Task instructions. Go through the listing below and return each line that includes "rewrite".

Records for the exercise.
(* ===== verification/FollowerProps.v ===== *)
(** * What the follower's port promises

    Whatever [groupnet] asks for and in whatever order, the live index changes only in a
    permitted install, the candidate is then a verified image with journal effects replayed
    on it, and an install uses its stage up. *)

From S2P Require Import Prelude.
From S2P Require Import ObjTypes.
From S2P Require Import ImageCodec.
From S2P Require Import Rows.
From S2P Require Import IndexCapture.
From S2P Require Import KeyIndex.
From S2P Require Import IndexMachine.
From S2P Require Import CodecProps.
From S2P Require Import Image.
From S2P Require Import ImageRound.
From S2P Require Import Install.
From S2P Require Import Stage.
From S2P Require Import Replay.
From S2P Require Import StageProps.
From S2P Require Import Donor.
From S2P Require Import DonorProps.
From S2P Require Import FollowerPort.

(** ** Steps *)

(** What happens to a port: an effect, a chunk, a batch, an attachment that comes or goes,
    an operation on the live index. *)
Inductive PortStep :=
| Effect (ans : PortAnswers) (effect : TransferEffect)
| Chunk (sequence : Z) (chunk : bytes)
| Batch (batch : JournalBatch CaptureId)
| Attach (token : AttachToken)
| Detach (token : AttachToken)
| Live (ev : index_event).

Section props.
Context {L : Layout} {P : EtagParse} {H : ImageHash} {A : AlignCuts} {SM : SameMembership}.
Context (parent : Z) (follower : string) (universe : list string).

Definition port_step (p : Port) (st : PortStep) : Port :=
  match st with
  | Effect ans effect => (execute_follower p ans parent follower universe effect).2
  | Chunk sequence chunk => (port_store_chunk p sequence chunk).2
  | Batch batch => (port_stage_batch p batch).2
  | Attach token => mkPort (pt_stage p) (Some token) (pt_live p) (pt_next_applier p)
  | Detach token => (detach p token).2
  | Live ev => with_live p (default (pt_live p) (exec (pt_live p) ev))
  end.

Definition port_run (p : Port) (steps : list PortStep) : Port := foldl port_step p steps.

(** ** The live index *)

Lemma install_cases order live stage cuts max_rows :
  match install_fleet_candidate order live stage cuts universe max_rows with
  | (Ok _, index, _) => index = None
  | (Err _, index, live') => live' = live ∧ (index = stage ∨ index = None)
  end.
Proof using.
  unfold install_fleet_candidate. destruct stage as [candidate|]; [|auto]. destruct (check_candidate _ _ _ _ _ _); [|auto].
  destruct (_ ≫= _); auto.
Qed.

(** Only a permitted install writes it. *)
Lemma execute_live p ans effect :
  match execute_follower p ans parent follower universe effect with
  | (r, p') =>
      pt_live p' = pt_live p ∨
      ∃ op coverage attachment stage w, effect = InstallCandidate op coverage ∧
        pa_expired ans = false ∧ pa_permit ans = Some true ∧ install_allowed p ans parent coverage = Some attachment ∧
        pt_stage p = Some stage ∧ pt_stage p' = None ∧
        install_fleet_candidate (pa_order ans) (pt_live p) (fs_index stage) (nc_proven_cuts coverage) universe
          (cap_rows (fs_caps stage)) = (Ok w, None, pt_live p') ∧
        r = Ok (Some (Installed op (mkHandoff op coverage attachment IMAGE_SCHEMA (pt_next_applier p) (nc_proven_cuts coverage) 0)))
  end.
Proof using.
  unfold execute_follower. destruct (pa_expired ans); [by left|].
  destruct effect as [op cut chunks enc dec|op commitment|op receipt|op coverage| |]; [| | | |by left|by left].
  - unfold reserve_stage. match goal with |- context [match ?m with Ok _ => _ | Err _ => _ end] => destruct m end; by left.
  - unfold verify_image. destruct (pt_stage p) as [stage|]; [|by left]. destruct (verify stage commitment) as [[]]; [|by left].
    by destruct (pa_joined ans); left.
  - unfold check_native_coverage. destruct (pt_stage p) as [stage|]; [|by left]. destruct (_ || _ || _); [by left|].
    destruct (check_coverage _ _ _ _ _) as [|[]]; by left.
  - unfold install_candidate. destruct (install_allowed p ans parent coverage) as [attachment|] eqn:Ea; [|by left].
    destruct (checked_add _ _ _) as [next|]; [|by left]. destruct (_ =? 0); [by left|]. cbn [pt_stage pt_live].
    destruct (pt_stage p) as [stage|] eqn:Es; [|by left]. destruct (pa_permit ans) as [[]|] eqn:Ep; [|by left..]. cbn [default negb].
    unfold install_into. pose proof (install_cases (pa_order ans) (pt_live p) (fs_index stage) (nc_proven_cuts coverage) (cap_rows (fs_caps stage))) as Hi.
    destruct (install_fleet_candidate _ _ _ _ _ _) as [[[w|[]] index] live] eqn:Ei.
    + subst index. right. exists op, coverage, attachment, stage, w. by split_and!.
    + left. apply Hi.
    + left. apply Hi.
Qed.

(** ** The candidate *)

(** A batch, whether it is accepted or not, only replays effects. *)
Lemma stage_delta_replays (st : FleetStage CaptureId) expected jd t :
  fs_index st = Some t →
  let st' := (stage_delta st expected jd).2 in
  (∃ ds, fs_index st' = Some (replay t ds)) ∧ fs_encoded st' = fs_encoded st ∧ fs_caps st' = fs_caps st ∧
  fs_expected_bytes st' = fs_expected_bytes st ∧ fs_decoded_bytes st' = fs_decoded_bytes st ∧
  fs_expected_chunks st' = fs_expected_chunks st ∧ fs_next_chunk st' = fs_next_chunk st.
Proof using.
  intros Hi. unfold stage_delta. rewrite Hi.
  match goal with |- context [match ?m with Ok _ => _ | Err _ => _ end] => destruct m as [[[x d] before]|] end;
    [|cbn; split_and!; try done; by exists []].
  assert (∃ ds, Some (delta_apply d t).2 = Some (replay t ds)) as Hd by (by exists [d]).
  destruct (delta_apply d t) as [[ch bucket] t']. cbn [fst snd] in *. destruct bucket as [bucket|]; [|done].
  destruct (ok_or (buckets t' !! bucket) Incomplete ≫= _); [|done]. by destruct (_ <? _).
Qed.

Definition same_shape (st st' : FleetStage CaptureId) : Prop :=
  fs_encoded st' = fs_encoded st ∧ fs_caps st' = fs_caps st ∧ fs_expected_bytes st' = fs_expected_bytes st ∧
  fs_decoded_bytes st' = fs_decoded_bytes st ∧ fs_expected_chunks st' = fs_expected_chunks st ∧ fs_next_chunk st' = fs_next_chunk st.

Lemma stage_deltas_replays jds : ∀ (st : FleetStage CaptureId) expected t,
  fs_index st = Some t →
  (∃ ds, fs_index (stage_deltas st expected jds).2 = Some (replay t ds)) ∧ same_shape st (stage_deltas st expected jds).2.
Proof using.
  induction jds as [|jd jds IH]; intros st expected t Hi; cbn [stage_deltas]; [split; [by exists []|done]|].
  pose proof (stage_delta_replays st expected jd t Hi) as Hd. destruct (stage_delta st expected jd) as [[e|] st1]; cbn in Hd.
  - destruct Hd as ([ds1 H1] & S1 & S2 & S3 & S4 & S5 & S6). destruct (IH st1 e _ H1) as ([ds2 H2] & T1 & T2 & T3 & T4 & T5 & T6). split.
    + exists (ds1 ++ ds2). rewrite H2. unfold replay. by rewrite foldl_app.
    + split_and!; congruence.
  - done.
Qed.

Lemma stage_batch_replays (st : FleetStage CaptureId) batch :
  same_shape st (stage_batch st batch).2 ∧
  match fs_index st with
  | Some t => ∃ ds, fs_index (stage_batch st batch).2 = Some (replay t ds)
  | None => fs_index (stage_batch st batch).2 = None
  end.
Proof using.
  unfold stage_batch. destruct (fs_index st) as [t|] eqn:Hi; [|done]. destruct (_ || _ || _); [split; [done|by exists []]|].
  pose proof (stage_deltas_replays (jb_deltas batch) st (jc_position (fs_through st)) t Hi) as [Hd Hs].
  destruct (stage_deltas _ _ _) as [[e|] st1]; [|done]. by destruct (negb _).
Qed.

Task answer.
  intros Hi. unfold stage_delta. rewrite Hi.
    + exists (ds1 ++ ds2). rewrite H2. unfold replay. by rewrite foldl_app.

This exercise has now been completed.